RECORDS SUPPLIED:
(* ===== verification/Lawful.v ===== *)
(** Every command is lawful: it writes keys of the five types only and panics
    on KEYS with an unterminated class only, whatever the clock shows and
    whatever an intact database answers; and a command that reads removes
    nothing but expired keys. Hence what one command does on any engine, with
    a clock that moves under it. *)
From S2P Require Import Prelude GoStd Float Sql Effects Behaviour Keyspace Locality Protocol Calls Integrity Sample Store StoreKeys StoreStrings StoreLists StoreHashes StoreSets StoreZsets Glob Resp Commands CmdData Soundness Dispatch Session Confined.
Local Open Scope Z_scope.
Local Open Scope go_scope.

Create HintDb lawful discriminated.

(** ** Calls *)

(** What a policy says of a call at hand. *)
Ltac permit := first
  [ exact I
  | cbn; exact I
  | cbn; apply (bool_decide_unpack _); vm_compute; exact I
  | cbn; eexists; split; [eassumption|reflexivity] ].

Lemma obeys_on_store π {A} (p : prog (result A)) k Q :
  obeys π p (λ r, match r with
    | inl Panic => Q (inl Panic) | inl e => Q (inr (storeErr e)) | inr a => obeys π (k a) Q end) →
  obeys π (on_store p k) Q.
Proof. intros Hp. apply obeys_bind. eapply obeys_mono; [|exact Hp]. by intros [[]|a]. Qed.

(** One call or branch of a program after the other. *)
Ltac obey_step :=
  lazymatch goal with
  | |- obeys _ (err_bind _ _) _ => apply obeys_err_bind
  | |- obeys _ (bind _ _) _ => apply obeys_bind
  | |- obeys _ (trigger _) _ => apply obeys_trigger; [permit|intros ? ?]
  | |- obeys _ (exec _ _) _ => apply obeys_exec; [permit|intros ?|intros ?]
  | |- obeys _ (query_all _ _) _ => apply obeys_query_all; [permit|intros ?|intros ? _]
  | |- obeys _ (query_row _ _) _ => apply obeys_query_row; [permit|intros ?| |intros ? ? _]
  | |- obeys _ (with_tx _) _ => apply obeys_with_tx; [permit|permit|intros ?|]
  | |- obeys _ commit _ => apply obeys_commit; [permit|intros ?|]
  | |- obeys _ (for_each _ _ _) _ => apply obeys_for_each; [intros ? ? ?|intros ?]
  | |- obeys _ (on_store _ _) _ => apply obeys_on_store
  | |- obeys _ (ok _) _ => cbn [obeys ok]
  | |- obeys _ (err _) _ => cbn [obeys err]
  | |- obeys _ (Ret _) _ => cbn [obeys]
  | |- obeys _ (match ?x with _ => _ end) _ => destruct x
  | |- obeys _ (let '(_, _) := ?x in _) _ => destruct x
  | |- obeys _ (if ?b then _ else _) _ => destruct b
  | |- obeys _ ?p _ => let h := head p in progress unfold h
  | |- match ?x with _ => _ end => destruct x
  | |- sane _ => by intros [=]
  | |- _ => first [exact I | done]
  end.
Ltac obey := repeat (obey_step; cbv beta iota zeta).

(** ** The store *)

Section store.
Context (key : string) (db : Z).

(** An operation that writes keys of the five types, and does not panic. *)
Abbreviation acts p := (obeys lawful p sane).

Lemma acts_call {A} (p : prog (result A)) Q :
  acts p → (∀ e, e ≠ Panic → Q (inl e)) → (∀ a, Q (inr a)) → obeys lawful p Q.
Proof. intros Hp Herr Hok. eapply obeys_call; [exact Hp|]. intros [e|a] Hr; [apply Herr; congruence|apply Hok]. Qed.

Lemma acts_checked {A B} (o : option A) (f : A → prog (result B)) a :
  o = Some a → acts (f a) → acts (err_bind (checked o) f).
Proof. by intros ->. Qed.

Lemma acts_deleteExpired k : acts (deleteExpired k db).
Proof. obey. Qed.

Lemma acts_assertType typ : acts (assertType key db typ).
Proof. obey. Qed.

Lemma acts_Get : acts (Get key db).
Proof. obey. Qed.
Lemma acts_Set value opts : acts (Set_ key db value opts).
Proof. obey. Qed.
Lemma acts_Del keys : acts (Del keys db).
Proof. obey. Qed.
Lemma acts_Exists keys : acts (Exists_ keys db).
Proof. obey. Qed.
Lemma acts_Expire n : acts (Expire key db n).
Proof. obey. Qed.
Lemma acts_PExpire n : acts (PExpire key db n).
Proof. obey. Qed.
Lemma acts_TTL : acts (TTL key db).
Proof. obey. Qed.
Lemma acts_PTTL : acts (PTTL key db).
Proof. obey. Qed.
Lemma acts_Persist : acts (Persist key db).
Proof. obey. Qed.
Lemma acts_Type : acts (Store.Type_ key db).
Proof. obey. Qed.
Lemma acts_DBSize : acts (DBSize db).
Proof. obey. Qed.
Lemma acts_FlushDB : acts (FlushDB db).
Proof. obey. Qed.
Lemma acts_FlushAll : acts FlushAll.
Proof. obey. Qed.
Lemma acts_RandomKey : acts (RandomKey db).
Proof. obey. Qed.
Lemma acts_SweepExpired : acts SweepExpired.
Proof. obey. Qed.

(** RENAME writes the type it has read. *)
Lemma acts_Rename src dst : acts (Rename src dst db).
Proof.
  unfold Rename. apply obeys_err_bind, (acts_call _ _ (acts_deleteExpired _)); [congruence|intros _]. apply obeys_bind.
  apply obeys_query_row; [permit|intros ?; obey|obey|]. intros [typ exp] rows Hrows. cbn in Hrows.
  apply list.Forall_cons in Hrows as [Htyp _]. apply obeys_with_tx; [permit|permit|obey|].
  apply obeys_bind. apply obeys_exec; [permit|intros ?|intros ?].
  all: apply obeys_err_bind, obeys_exec; [exact Htyp|obey|intros ?].
  all: apply obeys_err_bind.
  all: assert (∀ Q : result Z → Prop, (∀ e, Q (inl (ErrDb e))) → (∀ n, Q (inr n)) →
    obeys lawful (match copy_stmt typ (dst, db) (src, db) with Some s => exec TX s | None => ok 0 end) Q) as Hcopy
    by (intros Q Herr Hok; unfold copy_stmt; repeat case_decide; try (apply obeys_exec; [permit|done..]); apply Hok).
  all: apply Hcopy; [obey|intros ?]; obey.
Qed.

Lemma acts_IncrBy n : acts (IncrBy key db n).
Proof. obey. Qed.
Lemma acts_Append s : acts (Append key db s).
Proof. obey. Qed.
Lemma acts_StrLen : acts (StrLen key db).
Proof. obey. Qed.

(** *** Lists *)

Lemma acts_lRewrite values : acts (lRewrite key db values).
Proof. obey. Qed.

Lemma acts_LPush vs : acts (LPush key db vs).
Proof. obey. Qed.
Lemma acts_RPush vs : acts (RPush key db vs).
Proof. obey. Qed.
Lemma acts_LLen : acts (LLen key db).
Proof. obey. Qed.
Lemma acts_LRem n v : acts (LRem key db n v).
Proof. obey. Qed.

(** The prologue of the operations on an existing list. *)
Lemma acts_on_list {B} (f : list string → prog (result B)) :
  (∀ l, acts (f l)) →
  acts (_ ⇐? deleteExpired key db; _ ⇐? lAssert key db; all ⇐? lAll key db; f all).
Proof.
  intros Hf. apply obeys_err_bind, (acts_call _ _ (acts_deleteExpired _)); [congruence|intros _].
  apply obeys_err_bind, (acts_call _ _ (acts_assertType _)); [congruence|intros _].
  apply obeys_err_bind, obeys_query_all; [permit|obey|]. intros l _. apply Hf.
Qed.

Lemma acts_LPop : acts (LPop key db).
Proof.
  apply acts_on_list. intros [|x l]; [obey|]. cbv zeta. rewrite decide_False by (simpl; lia).
  destruct (pop_front_in_range x l) as [Hi Hs]. eapply acts_checked; [exact Hi|]. eapply acts_checked; [exact Hs|]. obey.
Qed.
Lemma acts_RPop : acts (RPop key db).
Proof.
  apply acts_on_list. intros [|x l]; [obey|]. cbv zeta. rewrite decide_False by (simpl; lia).
  destruct (pop_back_in_range (x :: l)) as (y & _ & Hi & Hs); [done|].
  eapply acts_checked; [exact Hi|]. eapply acts_checked; [exact Hs|]. obey.
Qed.
Lemma acts_LRange i j : acts (LRange key db i j).
Proof. apply acts_on_list. intros l. rewrite range_slice_correct. obey. Qed.
Lemma acts_LIndex i : acts (LIndex key db i).
Proof.
  apply acts_on_list. intros l. cbv zeta. destruct (element_at_checked l i) as [[Hi _]|(Hi & v & Hg & _)]; fold (from_end (Z.of_nat (length l)) i).
  - rewrite decide_True by done. obey.
  - rewrite decide_False by done. eapply acts_checked; [exact Hg|]. obey.
Qed.
Lemma acts_LSet i v : acts (LSet key db i v).
Proof.
  apply acts_on_list. intros l. cbv zeta. destruct (element_at_checked l i) as [[Hi _]|(Hi & w & _ & _ & Hu)]; fold (from_end (Z.of_nat (length l)) i).
  - rewrite decide_True by done. obey.
  - rewrite decide_False by done. eapply acts_checked; [exact (Hu v)|]. obey.
Qed.
Lemma acts_LInsert before pivot v : acts (LInsert key db before pivot v).
Proof.
  apply acts_on_list. intros l. cbv zeta. case_decide as Hp; [obey|].
  destruct (insert_at_in_range before pivot l Hp) as [Hf Hb].
  eapply acts_checked; [exact Hf|]. eapply acts_checked; [exact Hb|]. obey.
Qed.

YOUR GOAL: Could you copy every line in the records that holds "length"?

SOLUTION TO THIS TASK:
  apply acts_on_list. intros l. cbv zeta. destruct (element_at_checked l i) as [[Hi _]|(Hi & v & Hg & _)]; fold (from_end (Z.of_nat (length l)) i).
  apply acts_on_list. intros l. cbv zeta. destruct (element_at_checked l i) as [[Hi _]|(Hi & w & _ & _ & Hu)]; fold (from_end (Z.of_nat (length l)) i).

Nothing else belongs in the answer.